WHAT IS EXPECTED –
Please copy each line from the entries that contains the string "Theorem".
- - - -
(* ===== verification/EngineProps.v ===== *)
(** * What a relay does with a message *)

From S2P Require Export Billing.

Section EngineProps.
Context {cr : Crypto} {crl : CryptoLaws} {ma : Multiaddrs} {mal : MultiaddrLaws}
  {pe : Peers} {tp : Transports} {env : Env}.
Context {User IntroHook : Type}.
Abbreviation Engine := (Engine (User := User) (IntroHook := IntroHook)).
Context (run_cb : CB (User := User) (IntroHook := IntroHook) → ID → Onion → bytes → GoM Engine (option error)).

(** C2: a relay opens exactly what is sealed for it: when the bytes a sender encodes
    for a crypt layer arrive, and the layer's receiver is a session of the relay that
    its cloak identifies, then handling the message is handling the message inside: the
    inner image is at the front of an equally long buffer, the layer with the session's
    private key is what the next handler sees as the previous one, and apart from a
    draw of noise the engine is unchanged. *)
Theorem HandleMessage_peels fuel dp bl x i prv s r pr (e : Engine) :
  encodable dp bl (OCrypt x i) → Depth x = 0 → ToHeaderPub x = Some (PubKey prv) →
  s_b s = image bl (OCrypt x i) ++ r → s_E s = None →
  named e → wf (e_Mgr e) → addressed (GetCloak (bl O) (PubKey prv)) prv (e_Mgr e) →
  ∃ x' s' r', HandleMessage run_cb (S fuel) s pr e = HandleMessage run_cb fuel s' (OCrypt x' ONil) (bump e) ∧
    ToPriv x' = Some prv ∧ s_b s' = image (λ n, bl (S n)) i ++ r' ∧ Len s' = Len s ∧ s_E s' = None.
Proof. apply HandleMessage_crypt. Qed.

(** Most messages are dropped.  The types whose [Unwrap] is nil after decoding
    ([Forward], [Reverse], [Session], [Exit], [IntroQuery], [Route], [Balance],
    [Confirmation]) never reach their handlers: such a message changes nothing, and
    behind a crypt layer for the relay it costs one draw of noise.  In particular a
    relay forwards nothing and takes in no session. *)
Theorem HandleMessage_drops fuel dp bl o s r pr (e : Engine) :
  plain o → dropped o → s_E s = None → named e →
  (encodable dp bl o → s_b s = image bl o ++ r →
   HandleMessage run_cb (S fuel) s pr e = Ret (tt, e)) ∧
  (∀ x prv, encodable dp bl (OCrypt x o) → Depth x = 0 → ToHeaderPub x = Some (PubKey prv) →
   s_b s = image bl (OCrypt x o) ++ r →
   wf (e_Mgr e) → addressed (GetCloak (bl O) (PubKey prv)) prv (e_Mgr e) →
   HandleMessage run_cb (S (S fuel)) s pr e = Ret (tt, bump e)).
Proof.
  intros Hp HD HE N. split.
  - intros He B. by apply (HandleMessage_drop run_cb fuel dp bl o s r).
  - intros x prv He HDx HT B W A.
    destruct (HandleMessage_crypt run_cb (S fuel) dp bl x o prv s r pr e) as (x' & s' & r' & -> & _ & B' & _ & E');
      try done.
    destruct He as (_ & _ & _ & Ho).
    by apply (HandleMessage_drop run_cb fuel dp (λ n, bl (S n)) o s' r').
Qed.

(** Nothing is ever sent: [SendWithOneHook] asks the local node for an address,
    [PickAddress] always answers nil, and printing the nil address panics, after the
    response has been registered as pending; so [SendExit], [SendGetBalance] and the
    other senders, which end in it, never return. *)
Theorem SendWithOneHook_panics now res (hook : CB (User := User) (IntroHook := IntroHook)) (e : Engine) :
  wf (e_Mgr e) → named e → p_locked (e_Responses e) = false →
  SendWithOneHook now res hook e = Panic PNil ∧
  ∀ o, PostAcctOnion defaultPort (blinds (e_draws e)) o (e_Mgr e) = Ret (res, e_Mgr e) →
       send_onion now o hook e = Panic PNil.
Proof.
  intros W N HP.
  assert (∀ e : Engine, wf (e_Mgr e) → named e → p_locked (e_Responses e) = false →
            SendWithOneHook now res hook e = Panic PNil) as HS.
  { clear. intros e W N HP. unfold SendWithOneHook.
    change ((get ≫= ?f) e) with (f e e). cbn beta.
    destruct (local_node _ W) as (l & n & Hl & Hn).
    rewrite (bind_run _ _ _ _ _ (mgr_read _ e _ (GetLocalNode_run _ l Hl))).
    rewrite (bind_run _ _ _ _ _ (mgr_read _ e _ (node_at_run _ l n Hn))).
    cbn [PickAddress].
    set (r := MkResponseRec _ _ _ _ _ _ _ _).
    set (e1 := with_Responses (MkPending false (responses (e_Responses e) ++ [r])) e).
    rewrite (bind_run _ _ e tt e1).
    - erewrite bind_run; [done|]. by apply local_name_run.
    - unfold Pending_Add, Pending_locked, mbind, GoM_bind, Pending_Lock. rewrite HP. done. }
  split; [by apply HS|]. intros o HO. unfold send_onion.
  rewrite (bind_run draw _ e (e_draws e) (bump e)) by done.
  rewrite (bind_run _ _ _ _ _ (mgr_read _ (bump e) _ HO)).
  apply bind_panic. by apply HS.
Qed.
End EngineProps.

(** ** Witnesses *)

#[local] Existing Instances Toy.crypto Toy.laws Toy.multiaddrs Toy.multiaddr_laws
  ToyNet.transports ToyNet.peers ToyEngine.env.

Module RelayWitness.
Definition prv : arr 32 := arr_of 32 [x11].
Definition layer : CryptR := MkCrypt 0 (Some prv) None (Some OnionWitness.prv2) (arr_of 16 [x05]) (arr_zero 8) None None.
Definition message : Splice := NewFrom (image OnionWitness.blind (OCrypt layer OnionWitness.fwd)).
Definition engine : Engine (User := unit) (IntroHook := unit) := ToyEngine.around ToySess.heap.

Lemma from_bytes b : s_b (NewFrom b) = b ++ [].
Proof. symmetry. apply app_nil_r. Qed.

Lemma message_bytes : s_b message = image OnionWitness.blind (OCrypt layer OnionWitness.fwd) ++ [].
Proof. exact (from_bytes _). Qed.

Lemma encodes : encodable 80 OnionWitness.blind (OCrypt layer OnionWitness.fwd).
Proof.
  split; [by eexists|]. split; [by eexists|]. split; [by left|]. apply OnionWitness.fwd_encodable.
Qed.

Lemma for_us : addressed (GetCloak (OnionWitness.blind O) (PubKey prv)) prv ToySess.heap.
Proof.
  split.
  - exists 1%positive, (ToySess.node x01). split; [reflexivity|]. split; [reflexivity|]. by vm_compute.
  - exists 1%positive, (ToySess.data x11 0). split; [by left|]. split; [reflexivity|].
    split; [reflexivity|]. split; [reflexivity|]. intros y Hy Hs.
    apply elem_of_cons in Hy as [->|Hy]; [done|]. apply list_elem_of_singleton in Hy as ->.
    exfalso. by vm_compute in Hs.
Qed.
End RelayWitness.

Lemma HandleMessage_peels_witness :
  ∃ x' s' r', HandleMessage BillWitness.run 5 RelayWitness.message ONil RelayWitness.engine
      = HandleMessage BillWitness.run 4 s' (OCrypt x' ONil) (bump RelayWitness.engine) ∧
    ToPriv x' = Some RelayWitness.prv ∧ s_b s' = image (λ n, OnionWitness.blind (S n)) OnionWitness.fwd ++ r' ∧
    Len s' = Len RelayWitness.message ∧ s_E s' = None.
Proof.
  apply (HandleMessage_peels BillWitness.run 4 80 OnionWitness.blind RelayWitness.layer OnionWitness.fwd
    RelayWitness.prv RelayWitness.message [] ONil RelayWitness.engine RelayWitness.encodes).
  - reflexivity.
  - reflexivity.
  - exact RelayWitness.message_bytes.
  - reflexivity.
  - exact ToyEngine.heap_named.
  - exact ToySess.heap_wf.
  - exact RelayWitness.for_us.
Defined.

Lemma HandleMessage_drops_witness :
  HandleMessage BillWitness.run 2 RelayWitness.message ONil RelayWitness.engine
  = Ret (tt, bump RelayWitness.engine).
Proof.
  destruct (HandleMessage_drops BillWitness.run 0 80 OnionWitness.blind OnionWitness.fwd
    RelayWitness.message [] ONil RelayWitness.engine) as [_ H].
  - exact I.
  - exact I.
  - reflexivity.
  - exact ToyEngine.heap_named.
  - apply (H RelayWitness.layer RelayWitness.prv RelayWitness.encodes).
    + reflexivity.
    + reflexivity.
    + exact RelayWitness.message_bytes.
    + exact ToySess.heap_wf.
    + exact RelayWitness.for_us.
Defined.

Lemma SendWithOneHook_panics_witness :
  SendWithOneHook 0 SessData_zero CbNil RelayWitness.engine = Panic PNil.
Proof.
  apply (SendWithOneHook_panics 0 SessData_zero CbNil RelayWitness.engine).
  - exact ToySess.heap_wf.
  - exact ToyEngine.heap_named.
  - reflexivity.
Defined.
- - - -
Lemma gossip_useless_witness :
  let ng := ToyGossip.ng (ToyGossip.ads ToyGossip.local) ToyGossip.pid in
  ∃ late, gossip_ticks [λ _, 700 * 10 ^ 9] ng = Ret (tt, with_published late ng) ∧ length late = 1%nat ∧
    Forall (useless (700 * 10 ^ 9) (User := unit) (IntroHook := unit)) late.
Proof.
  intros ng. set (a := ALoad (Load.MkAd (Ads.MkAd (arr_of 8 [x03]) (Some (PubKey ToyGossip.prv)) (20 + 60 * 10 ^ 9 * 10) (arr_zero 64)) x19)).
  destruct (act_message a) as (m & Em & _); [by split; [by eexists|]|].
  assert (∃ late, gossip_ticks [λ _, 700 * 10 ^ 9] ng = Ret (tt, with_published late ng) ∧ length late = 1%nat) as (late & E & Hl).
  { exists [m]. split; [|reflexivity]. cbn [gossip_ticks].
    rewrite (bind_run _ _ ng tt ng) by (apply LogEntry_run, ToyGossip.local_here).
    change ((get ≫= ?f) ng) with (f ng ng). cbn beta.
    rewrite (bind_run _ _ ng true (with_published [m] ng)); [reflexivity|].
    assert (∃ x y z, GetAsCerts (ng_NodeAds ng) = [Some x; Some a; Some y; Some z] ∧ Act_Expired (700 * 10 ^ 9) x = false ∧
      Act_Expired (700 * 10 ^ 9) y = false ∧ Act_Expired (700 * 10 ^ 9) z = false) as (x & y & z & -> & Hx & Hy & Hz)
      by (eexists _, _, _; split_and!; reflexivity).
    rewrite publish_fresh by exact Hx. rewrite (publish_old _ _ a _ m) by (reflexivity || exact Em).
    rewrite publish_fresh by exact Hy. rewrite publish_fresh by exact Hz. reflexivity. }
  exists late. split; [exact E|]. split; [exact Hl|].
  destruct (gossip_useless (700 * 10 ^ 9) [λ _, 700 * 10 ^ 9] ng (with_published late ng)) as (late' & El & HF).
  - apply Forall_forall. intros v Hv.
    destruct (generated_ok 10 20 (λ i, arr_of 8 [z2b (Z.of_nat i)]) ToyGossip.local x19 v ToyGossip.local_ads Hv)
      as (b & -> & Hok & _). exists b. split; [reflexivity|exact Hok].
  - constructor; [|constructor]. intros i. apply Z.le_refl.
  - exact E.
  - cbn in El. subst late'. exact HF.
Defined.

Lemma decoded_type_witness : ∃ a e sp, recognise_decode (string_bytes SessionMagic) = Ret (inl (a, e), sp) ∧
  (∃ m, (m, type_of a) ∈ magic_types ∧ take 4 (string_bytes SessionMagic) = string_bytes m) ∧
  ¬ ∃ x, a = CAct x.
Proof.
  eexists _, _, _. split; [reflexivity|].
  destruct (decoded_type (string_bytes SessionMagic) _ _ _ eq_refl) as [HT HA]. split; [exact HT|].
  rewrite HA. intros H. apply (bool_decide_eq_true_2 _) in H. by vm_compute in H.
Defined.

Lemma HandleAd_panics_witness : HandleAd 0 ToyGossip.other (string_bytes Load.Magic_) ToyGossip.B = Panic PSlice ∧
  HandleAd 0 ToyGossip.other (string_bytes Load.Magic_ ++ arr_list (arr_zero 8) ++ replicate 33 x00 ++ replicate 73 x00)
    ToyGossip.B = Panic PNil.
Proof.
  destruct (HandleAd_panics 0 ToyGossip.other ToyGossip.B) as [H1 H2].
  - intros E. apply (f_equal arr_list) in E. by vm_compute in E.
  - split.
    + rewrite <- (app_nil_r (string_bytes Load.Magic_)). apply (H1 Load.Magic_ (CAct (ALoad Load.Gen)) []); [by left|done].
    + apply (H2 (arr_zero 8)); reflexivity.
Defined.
- - - -
REPLY –
Theorem HandleMessage_peels fuel dp bl x i prv s r pr (e : Engine) :
Theorem HandleMessage_drops fuel dp bl o s r pr (e : Engine) :
Theorem SendWithOneHook_panics now res (hook : CB (User := User) (IntroHook := IntroHook)) (e : Engine) :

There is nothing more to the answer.